A: To ensure maximum polymerization and possibly reduce the negative effects of polymerization shrinkage.
Q: What may happen if large increments or bulk filling are used?
A: It may compromise polymerization due to inadequate depth of cure.
Q: What does the term "C-factor" refer to?
A: The ratio of bonded to unbonded surfaces in a tooth preparation and restoration.
Q: What is the C-factor of a typical Class I tooth preparation?
A: 5/1 – five bonded surfaces vs. one unbonded surface (occlusal).
Q: How does a high C-factor affect polymerization stress?
A: It increases the potential for shrinkage stress because bonded surfaces restrict shrinkage deformation.

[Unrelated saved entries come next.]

(* ===== verification/Types.v ===== *)
(** * Types: the results have the types the interface documents

    The interface gives each function a return type: [put] and [close]
    return a [Boolean], [take] a [Promise] "that resolves with the next
    available value from the channel, or with [CLOSED]".  This file states
    those types as predicates on the heap of promises and shows that each
    call returns a value of its type: the promise that [take] returns is a
    promise of the heap, and it is pending or holds a value.

    The scope is the engine without a limit on arrays and values that are
    not promises.  There no operation of the channel makes a promise that is
    rejected or that follows another, so [heap_typed] is an invariant of the
    channel; [Program] takes it as the well-formedness of what a task holds.
    Outside that scope the type fails: [Limits.take_on_engine] shows the
    rejected promise that [take] returns when its queue cannot grow, and
    [Adoption.own_promise_rejected] the one a channel of promises makes. *)

From S2P Require Import Prelude JsMonad JsArray Promise Channel Invariant Trace.
Import Chan.

#[local] Existing Instance ideal.
#[local] Existing Instance inert.

(** The types the interface names. *)
Inductive jstype : Type :=
| TBoolean
| TPromise.

#[export] Instance jstype_eq_dec : EqDecision jstype.
Proof. solve_decision. Defined.

(** [@return {Boolean} True if the value was put onto the channel. If the
    channel is closed no value is put onto the channel, and false is
    returned.] *)
Definition put_returns : jstype := TBoolean.

(** [@return {Promise<a>} Promise that resolves with the next available value
    from the channel, or with CLOSED] *)
Definition take_returns : jstype := TPromise.

(** [@return {Boolean} True if the the channel was closed, false if the
    cannel was already closed.] *)
Definition close_returns : jstype := TBoolean.

Definition documented {V} (c : call V) : jstype :=
  match c with
  | Put _ => put_returns
  | Take => take_returns
  | Close => close_returns
  end.

(** A promise of the documented type [Promise<a>]: it is pending or holds a
    value; it is not rejected, and it follows no promise, which might be. *)
Definition resolves {X} (st : pstate X) : bool :=
  match st with
  | Pending | Fulfilled _ => true
  | Following _ | Rejected _ => false
  end.

(** A heap in which every promise is of that type. *)
Definition heap_typed {X} (h : heap X) : bool := forallb resolves h.

(** [has_type h r t]: in the heap [h] the value [r] has the type [t]. *)
Definition has_type {X} (h : heap X) (r : ret) (t : jstype) : bool :=
  match r, t with
  | RBool _, TBoolean => true
  | RPromise p, TPromise => from_option resolves false (h !! p)
  | _, _ => false
  end.

(** ** Typed heaps *)

Section heap.
Context {X : Type}.
Implicit Types (h : heap X) (st : pstate X) (p : promise).

Lemma heap_typed_spec h : heap_typed h = true ↔ ∀ p st, h !! p = Some st → resolves st = true.
Proof.
  unfold heap_typed. rewrite forallb_elem_of. split.
  - intros H p st Hp. by eapply H, list_elem_of_lookup_2.
  - intros H st [p Hp]%list_elem_of_lookup_1. eauto.
Qed.

Lemma heap_typed_snoc h st :
  heap_typed h = true → resolves st = true → heap_typed (h ++ [st]) = true.
Proof.
  unfold heap_typed. rewrite forallb_app. simpl. intros -> ->. done.
Qed.

Lemma heap_typed_settle p st h :
  heap_typed h = true → resolves st = true → heap_typed (settle p st h) = true.
Proof.
  rewrite !heap_typed_spec. intros Hh Hst q st'. rewrite lookup_settle.
  destruct (h !! p) as [[]|] eqn:Hp; eauto. case_decide; [|eauto]. by intros [= <-].
Qed.

Lemma heap_typed_settle_all (ps : list promise) st h :
  heap_typed h = true → resolves st = true → heap_typed (settle_all ps st h) = true.
Proof.
  revert h; induction ps as [|p ps IH]; intros h Hh Hst; simpl; [done|].
  by apply IH; [apply heap_typed_settle|].
Qed.

(** A typed value stays typed as the heap evolves within typed heaps. *)
Lemma has_type_le h h' r t :
  heap_le h h' → heap_typed h' = true →
  has_type h r t = true → has_type h' r t = true.
Proof.
  intros Hle Hh'. destruct r as [b|p], t; simpl; try done.
  destruct (h !! p) as [st|] eqn:Hp; simpl; [|done]. intros _.
  destruct (heap_le_is_Some h h' p Hle) as [st' Hp']; [by eexists|].
  rewrite Hp'. simpl. by eapply heap_typed_spec.
Qed.

End heap.

(** ** The operations are typed *)

Section typed.
Context {V : Type}.
Implicit Types (s : state V) (c : call V) (cs : list (call V)).

(** No operation rejects a promise. *)
Lemma exec_heap_typed c s :
  heap_typed (promises s) = true → heap_typed (promises (after (exec c) s)) = true.
Proof.
  intros Hh. rewrite after_exec. unfold after. destruct c as [v| |].
  - destruct (isClosed s) eqn:Hc; [by rewrite put_closed|].
    destruct (resolveQueue s) as [|r rq] eqn:Hrq; [by rewrite put_buffer|].
    rewrite (put_handoff _ _ r rq) by done. by apply heap_typed_settle.
  - destruct (messageQueue s) as [|v mq] eqn:Hmq; [destruct (isClosed s) eqn:Hc|].
    + rewrite take_closed_drained by done. by apply heap_typed_snoc.
    + rewrite take_pending by done. by apply heap_typed_snoc.
    + rewrite (take_buffered _ v mq) by done. by apply heap_typed_snoc.
  - destruct (isClosed s) eqn:Hc; [by rewrite close_closed|].
    rewrite close_open by done. by apply heap_typed_settle_all.
Qed.

Lemma final_heap_typed cs s :
  heap_typed (promises s) = true → heap_typed (promises (final cs s)) = true.
Proof.
  apply (final_ind (λ s', heap_typed (promises s') = true)).
  intros c s'. apply exec_heap_typed.
Qed.

(** The promise that [take] returns is the one it has just allocated. *)
Lemma take_allocates s :
  length (promises (after take s)) = S (length (promises s)).
Proof.
  unfold after.
  destruct (messageQueue s) as [|v mq] eqn:Hmq; [destruct (isClosed s) eqn:Hc|].
  - rewrite take_closed_drained by done. simpl. rewrite length_app. simpl. lia.
  - rewrite take_pending by done. simpl. rewrite length_app. simpl. lia.
  - rewrite (take_buffered _ v mq) by done. simpl. rewrite length_app. simpl. lia.
Qed.

(** Each call returns a value of the type the interface gives, in a heap
    whose promises are all of type [Promise<a>]. *)
Theorem exec_typed c s :
  heap_typed (promises s) = true →
  has_type (promises (after (exec c) s)) (answer c s) (documented c) = true
  ∧ heap_typed (promises (after (exec c) s)) = true.
Proof.
  intros Hh. pose proof (exec_heap_typed c s Hh) as Hh'. split; [|done].
  destruct c as [v| |]; [done| |done].
  unfold has_type, answer, documented, take_returns.
  destruct (promises (after (exec Take) s) !! length (promises s)) as [st|] eqn:Hp.
  - simpl. by eapply heap_typed_spec.
  - apply lookup_ge_None in Hp. rewrite (after_exec Take), take_allocates in Hp. lia.
Qed.

End typed.

(** ** The theorems at concrete states *)

Lemma exec_typed_witness :
  heap_typed (promises (createChannel (V:=nat) [])) = true
  ∧ has_type (promises (after (exec Take) (createChannel (V:=nat) []))) (RPromise 0) TPromise
    = true.
Proof.
  split; [reflexivity|].
  exact (proj1 (exec_typed Take (createChannel []) eq_refl)).
Defined.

Q: Which interface is most likely affected by high C-factor stress?
A: The pulpal wall interface.
Q: How can the negative effects of high C-factor be reduced?

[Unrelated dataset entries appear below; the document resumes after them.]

(** What an [await] received is the value the promise is fulfilled with. *)
Theorem await_receives s codes tid t p v :
  tasks (run_tasks s codes) !! tid = Some t → (p, v) ∈ received t →
  promises (chan (run_tasks s codes)) !! p = Some (Fulfilled v).
Proof. intros Ht Hin. by apply (run_tasks_received s codes _ _ Ht). Qed.

End trace.

(** ** The theorems at concrete programs *)

#[local] Existing Instance ideal.

Lemma program_order_witness :
  [[Do (Take (V:=nat)); Await 0; Do Close]; [Do (Put (payload 7))]] !! 0
  = Some [Do Take; Await 0; Do Close]
  ∧ ∃ t, tasks (run_tasks (createChannel (V:=nat) [])
                  [[Do Take; Await 0; Do Close]; [Do (Put (payload 7))]]) !! 0 = Some t
       ∧ calls_by 0 (log (run_tasks (createChannel (V:=nat) [])
                            [[Do Take; Await 0; Do Close]; [Do (Put (payload 7))]]))
         ++ calls_in (code t) = calls_in [Do Take; Await 0; Do Close].
Proof.
  split; [reflexivity|].
  exact (program_order (createChannel (V:=nat) [])
    [[Do Take; Await 0; Do Close]; [Do (Put (payload 7))]] 0 _ eq_refl).
Defined.

Lemma await_receives_witness :
  tasks (run_tasks (createChannel (V:=nat) []) [[Do Take; Await 0]; [Do (Put (payload 7))]])
    !! 0 = Some (Task [] [JPromise 0; JValue (payload 7)] [(0, payload 7)] Finished)
  ∧ promises (chan (run_tasks (createChannel (V:=nat) [])
                      [[Do Take; Await 0]; [Do (Put (payload 7))]])) !! 0
    = Some (Fulfilled (payload 7)).
Proof.
  split; [reflexivity|].
  exact (await_receives (createChannel (V:=nat) [])
    [[Do Take; Await 0]; [Do (Put (payload 7))]] 0 _ 0 (payload 7) eq_refl
    (list_elem_of_here _ _)).
Defined.
(** * ctapipe: the sim_telarray event source

    A shallow embedding of [ctapipe/io/simteleventsource.py]:
    - [apply_simtel_r1_calibration] (pedestal subtraction, conversion to
      photo-electrons, gain selection) over numpy-like arrays;
    - [build_camera] and [prepare_subarray_info] with the per-instance camera
      cache, cameras being heap objects with an identity;
    - the constructor of [SimTelEventSource];
    - the event generator, which fills one shared
      [EventAndMonDataContainer] and yields it once per accepted array
      event.

    Python exceptions are the [Raise] results of a state-and-error monad
    [M] over the [world] of one event source (object heaps, camera cache,
    file cursor, the MC run headers read from the file, emitted
    warnings). *)

From Stdlib Require Import ZArith Floats Uint63.
From stdpp Require Import gmap strings list.

(** ** Exceptions and results *)

(** Keys of the dictionaries read from the file. *)
Inductive key : Type :=
| Name (s : string)
| TelId (tel_id : Z).

Inductive exn : Type :=
| EOFError
| IOError
| RuntimeError
| KeyError (k : key)
| IndexError
| ValueError
| StopIteration.

Inductive result (A : Type) : Type :=
| Ok (a : A)
| Raise (e : exn).
Arguments Ok {A} a.
Arguments Raise {A} e.

#[global] Instance result_ret : MRet result := fun A a => Ok a.
#[global] Instance result_bind : MBind result := fun A B f r =>
  match r with
  | Ok a => f a
  | Raise e => Raise e
  end.

(** [d[key]] on a dict that may lack the key. *)
Definition getitem {A : Type} (k : key) (o : option A) : result A :=
  match o with
  | Some a => Ok a
  | None => Raise (KeyError k)
  end.

Fixpoint mapM_result {A B : Type} (f : A -> result B) (l : list A) : result (list B) :=
  match l with
  | [] => Ok []
  | x :: l' => y ← f x; ys ← mapM_result f l'; Ok (y :: ys)
  end.

(** ** numpy scalars and arrays *)

(** The scalar arithmetic of numpy arrays (with numpy's type promotion),
    as far as the event source uses it. *)
Class Scalar (num : Type) : Type := {
  subtract : num -> num -> num;
  true_divide : num -> num -> num;
  multiply : num -> num -> num;
  negative : num -> num;
  of_int : Z -> num;
  isnan : num -> bool;
  nan : num;
  isnan_nan : isnan nan = true
}.

(** IEEE 754 binary64, numpy's [float64]. *)
Definition float_of_int (z : Z) : float :=
  if decide (0 <= z)%Z then PrimFloat.of_uint63 (Uint63.of_Z z)
  else PrimFloat.opp (PrimFloat.of_uint63 (Uint63.of_Z (- z))).

#[global] Instance float64 : Scalar float := {|
  subtract := PrimFloat.sub;
  true_divide := PrimFloat.div;
  multiply := PrimFloat.mul;
  negative := PrimFloat.opp;
  of_int := float_of_int;
  isnan := PrimFloat.is_nan;
  nan := PrimFloat.nan;
  isnan_nan := eq_refl
|}.

(** numpy's broadcasting rule for one axis; [e] is what is raised when the
    lengths do not fit ([ValueError] in arithmetic, [IndexError] in
    indexing). *)
Definition broadcast_dim (e : exn) (m n : nat) : result nat :=
  if decide (m = n) then Ok m
  else if decide (m = 1) then Ok n
  else if decide (n = 1) then Ok m
  else Raise e.

(** The items of two axes that broadcast against each other. *)
Definition broadcast_zip {A B C : Type} (f : A -> B -> C)
    (xs : list A) (ys : list B) : list C :=
  if decide (length xs = length ys) then zip_with f xs ys
  else match ys with
       | [y] => map (fun x => f x y) xs
       | _ => match xs with
              | [x] => map (f x) ys
              | _ => []
              end
       end.

(** An index into an axis of [size] items; negative indices count from
    the end. *)
Definition normalize_index (size : nat) (i : Z) : result nat :=
  if decide (0 <= i < Z.of_nat size)%Z then Ok (Z.to_nat i)
  else if decide (- Z.of_nat size <= i < 0)%Z then Ok (Z.to_nat (i + Z.of_nat size))
  else Raise IndexError.

Section Arrays.
Context {num : Type} `{Scalar num}.

Record ndarray2 : Type := {
  shape2 : nat * nat;
  items2 : list (list num)
}.

Record ndarray3 : Type := {
  shape3 : nat * nat * nat;
  items3 : list (list (list num))
}.

(** The nested items agree with the shape. *)
Definition wf2 (a : ndarray2) : Prop :=
  length (items2 a) = (shape2 a).1 /\
  Forall (fun row => length row = (shape2 a).2) (items2 a).

Definition wf3 (a : ndarray3) : Prop :=
  length (items3 a) = (shape3 a).1.1 /\
  Forall (fun ch =>
    length ch = (shape3 a).1.2 /\
    Forall (fun px => length px = (shape3 a).2) ch) (items3 a).

Definition item2 (a : ndarray2) (i j : nat) : option num :=
  row ← items2 a !! i; row !! j.

Definition item3 (a : ndarray3) (c p s : nat) : option num :=
  ch ← items3 a !! c; px ← ch !! p; px !! s.

(** [a[..., np.newaxis]] *)
Definition newaxis (a : ndarray2) : ndarray3 :=
  {| shape3 := (shape2 a, 1);
     items3 := map (map (fun x => [x])) (items2 a) |}.

(** [a / k] and the like, for a Python scalar [k]. *)
Definition scalar_op (f : num -> num -> num) (a : ndarray3) (k : num) : ndarray3 :=
  {| shape3 := shape3 a;
     items3 := map (map (map (fun x => f x k))) (items3 a) |}.

(** [a - b] and the like, with broadcasting. *)
Definition binary_op (f : num -> num -> num) (a b : ndarray3) : result ndarray3 :=
  let '(ca, pa, sa) := shape3 a in
  let '(cb, pb, sb) := shape3 b in
  c ← broadcast_dim ValueError ca cb;
  p ← broadcast_dim ValueError pa pb;
  s ← broadcast_dim ValueError sa sb;
  Ok {| shape3 := (c, p, s);
        items3 := broadcast_zip (broadcast_zip (broadcast_zip f))
                    (items3 a) (items3 b) |}.

(** [a[0]] *)
Definition first_channel (a : ndarray3) : result ndarray2 :=
  match items3 a with
  | ch :: _ => Ok {| shape2 := ((shape3 a).1.2, (shape3 a).2); items2 := ch |}
  | [] => Raise IndexError
  end.

(** [a[idx0, idx1]] for two integer index arrays (advanced indexing). *)
Definition advanced_index (a : ndarray3) (idx0 idx1 : list Z) : result ndarray2 :=
  n ← broadcast_dim IndexError (length idx0) (length idx1);
  rows ← mapM_result (fun ij : Z * Z =>
            c ← normalize_index (shape3 a).1.1 ij.1;
            p ← normalize_index (shape3 a).1.2 ij.2;
            match items3 a !! c ≫= (.!! p) with
            | Some px => Ok px
            | None => Raise IndexError
            end) (broadcast_zip pair idx0 idx1);
  Ok {| shape2 := (n, (shape3 a).2); items2 := rows |}.

(** [np.arange(n)] and [np.zeros(n)] *)
Definition arange (n : nat) : list Z := map Z.of_nat (seq 0 n).
Definition zeros_int (n : nat) : list Z := replicate n 0%Z.
Definition zeros (n : nat) : list num := replicate n (of_int 0).

End Arrays.
Arguments ndarray2 : clear implicits.
Arguments ndarray3 : clear implicits.

(** ** Units *)

Inductive unit_tag : Type :=
| u_m | u_m2 | u_rad | u_GHz | u_ns | u_TeV | u_g_per_cm2.

(** [u.Quantity(value, unit)], [Angle(value, unit)] and [value * unit]. *)
Record Quantity (V : Type) : Type := {
  q_value : V;
  q_unit : unit_tag
}.
Arguments Build_Quantity {V} q_value q_unit.
Arguments q_value {V} q.
Arguments q_unit {V} q.
Notation "v *u u" := (Build_Quantity v u) (at level 40, no associativity).

(** References to heap objects. *)
Definition loc : Type := nat.

(** The header shared by the R0, R1 and DL0 containers, and their
    per-telescope maps. *)
Record DataLevel (C : Type) : Type := {
  obs_id : Z;
  event_id : Z;
  tels_with_data : gset Z;
  tel : gmap Z C
}.
Arguments Build_DataLevel {C}.
Arguments obs_id {C}.
Arguments event_id {C}.
Arguments tels_with_data {C}.
Arguments tel {C}.

(** ** The data read from the file and the objects built from it *)

Section SimTel.
Context {num : Type} `{Scalar num}.

(** The simulation run header block, copied field by field (with unit
    tags) into [data.mcheader]; its fields play no role here. *)
Context {RunHeader : Type}.

(** *** What eventio's [SimTelFile] exposes *)

Record camera_settings : Type := {
  cs_pixel_shape : list Z;
  cs_n_pixels : nat;
  cs_pixel_x : list num;
  cs_pixel_y : list num;
  cs_pixel_area : list num;
  cs_cam_rot : num;
  cs_focal_length : num;
  cs_effective_focal_length : option num;
  cs_mirror_area : num;
  cs_n_mirrors : Z
}.

Record pixel_settings : Type := {
  ps_time_slice : num;
  ps_ref_shape : list (list num);
  ps_ref_step : num
}.

Record telescope_description : Type := {
  td_camera_settings : camera_settings;
  td_pixel_settings : pixel_settings
}.

Record file_header : Type := {
  h_run : Z;
  h_tel_id : list Z;
  h_tel_pos : list (list num);
  h_direction : list num
}.

Record pixel_list : Type := {
  pl_pixels : Z;
  pl_pixel_list : list Z
}.

Record telescope_event : Type := {
  te_adc_samples : option (ndarray3 num);
  te_adc_sums : option (ndarray2 num);
  te_pixel_lists : gmap Z pixel_list
}.

Record tracking_position : Type := {
  tp_azimuth_raw : num;
  tp_altitude_raw : num;
  tp_azimuth_cor : option num;
  tp_altitude_cor : option num
}.

Record trigger_information : Type := {
  ti_triggered_telescopes : list Z;
  ti_gps_time : Z * Z
}.

Record mc_shower : Type := {
  ms_energy : num;
  ms_altitude : num;
  ms_azimuth : num;
  ms_h_first_int : num;
  ms_xmax : num;
  ms_primary_id : Z
}.

Record mc_event : Type := {
  me_xcore : num;
  me_ycore : num
}.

A: By incrementally inserting and light curing the composite.
Q: Why were RMGI or flowable composite liners thought to reduce shrinkage stress?
A: Due to their favorable elastic modulus, which could absorb stresses more effectively.
Q: Are the benefits of RMGI/flowable liners supported by current clinical evidence?
A: No, current clinical evidence does not support those claims.
Q: What is the "sandwich" technique in composite restorations?
A: Placement of composite over an RMGI material.
Q: What is one advantage of using RMGI in the sandwich technique?
A: It bonds to dentin without the need for dental adhesive.
Q: What is another potential benefit of RMGI in deep gingival preparations?
A: Fluoride release and bonding to dentin may improve the seal.
Q: How might the elastic modulus of RMGI help in restorations?
A: It may reduce the effects of polymerization shrinkage stresses.
Q: Are the suggested advantages of the sandwich technique conclusive?
A: No, they are controversial due to lack of longitudinal clinical trial evidence.
Q: Why should posterior composites be placed incrementally, regardless of shrinkage stress?
A: To ensure proper light curing and correct anatomic development.
Q: What should guide composite placement in Class I restorations?
A: The anatomic references of the occlusal unprepared tooth structure.
Q: How should very deep parts of the preparation be restored?
A: In increments of no more than 2 mm in thickness.
Q: What technique is used for placing the enamel (occlusal) layer?
A: The anatomic layering technique.
Q: How is composite shaped before curing in the anatomic layering technique?
A: It is shaped to restore occlusal anatomy before light curing.
Q: How is composite typically placed during occlusal layering?
A: One increment per cusp is placed and cured at a time.
Q: How can cusp inclines aid in composite placement?
A: They serve as visual guides to shape natural contours before curing.
Q: What are the benefits of shaping composite using anatomic references?
A: It minimizes the need for contouring and finishing after curing.
Q: How does this technique protect adjacent enamel margins?
A: It minimizes rotary instrument use to remove excess composite.
Q: What instruments can be used with the anatomic layering technique?
A: Composite hand instruments, fine spatulas, and explorer tines.
Q: What is the role of microbrushes in composite placement?
A: To smooth uncured composite against margins (not saturated with adhesives).
Q: When can final finishing of the restoration be done?
A: Immediately after the last increment is fully cured.
Q: What are bulk-fill composites?
A: Composites that can be placed in larger increments for faster procedures.
Q: What are the two types of bulk-fill composites?
A: Flowable base bulk-fill and full-body bulk-fill composites.
Q: What is the role of flowable base bulk-fill composites?
A: Used only for dentin replacement; a conventional composite is still needed for the occlusal increment.
Q: What can full-body bulk-fill composites replace?
A: Both dentin and enamel in a single increment.
Q: What is one advantage of bulk-fill composites?
A: They allow placement in increments up to 4 mm, saving time.
Q: What concerns have in vitro studies raised about bulk-fill techniques?
A: Possible compromised internal adaptation and increased wear.
Q: Why should bulk-fill composites be used cautiously?
A: Lack of long-term clinical performance data.
Q: What is a drawback of bulk filling regarding occlusal anatomy?
A: It may limit the operator’s ability to carve anatomy before curing.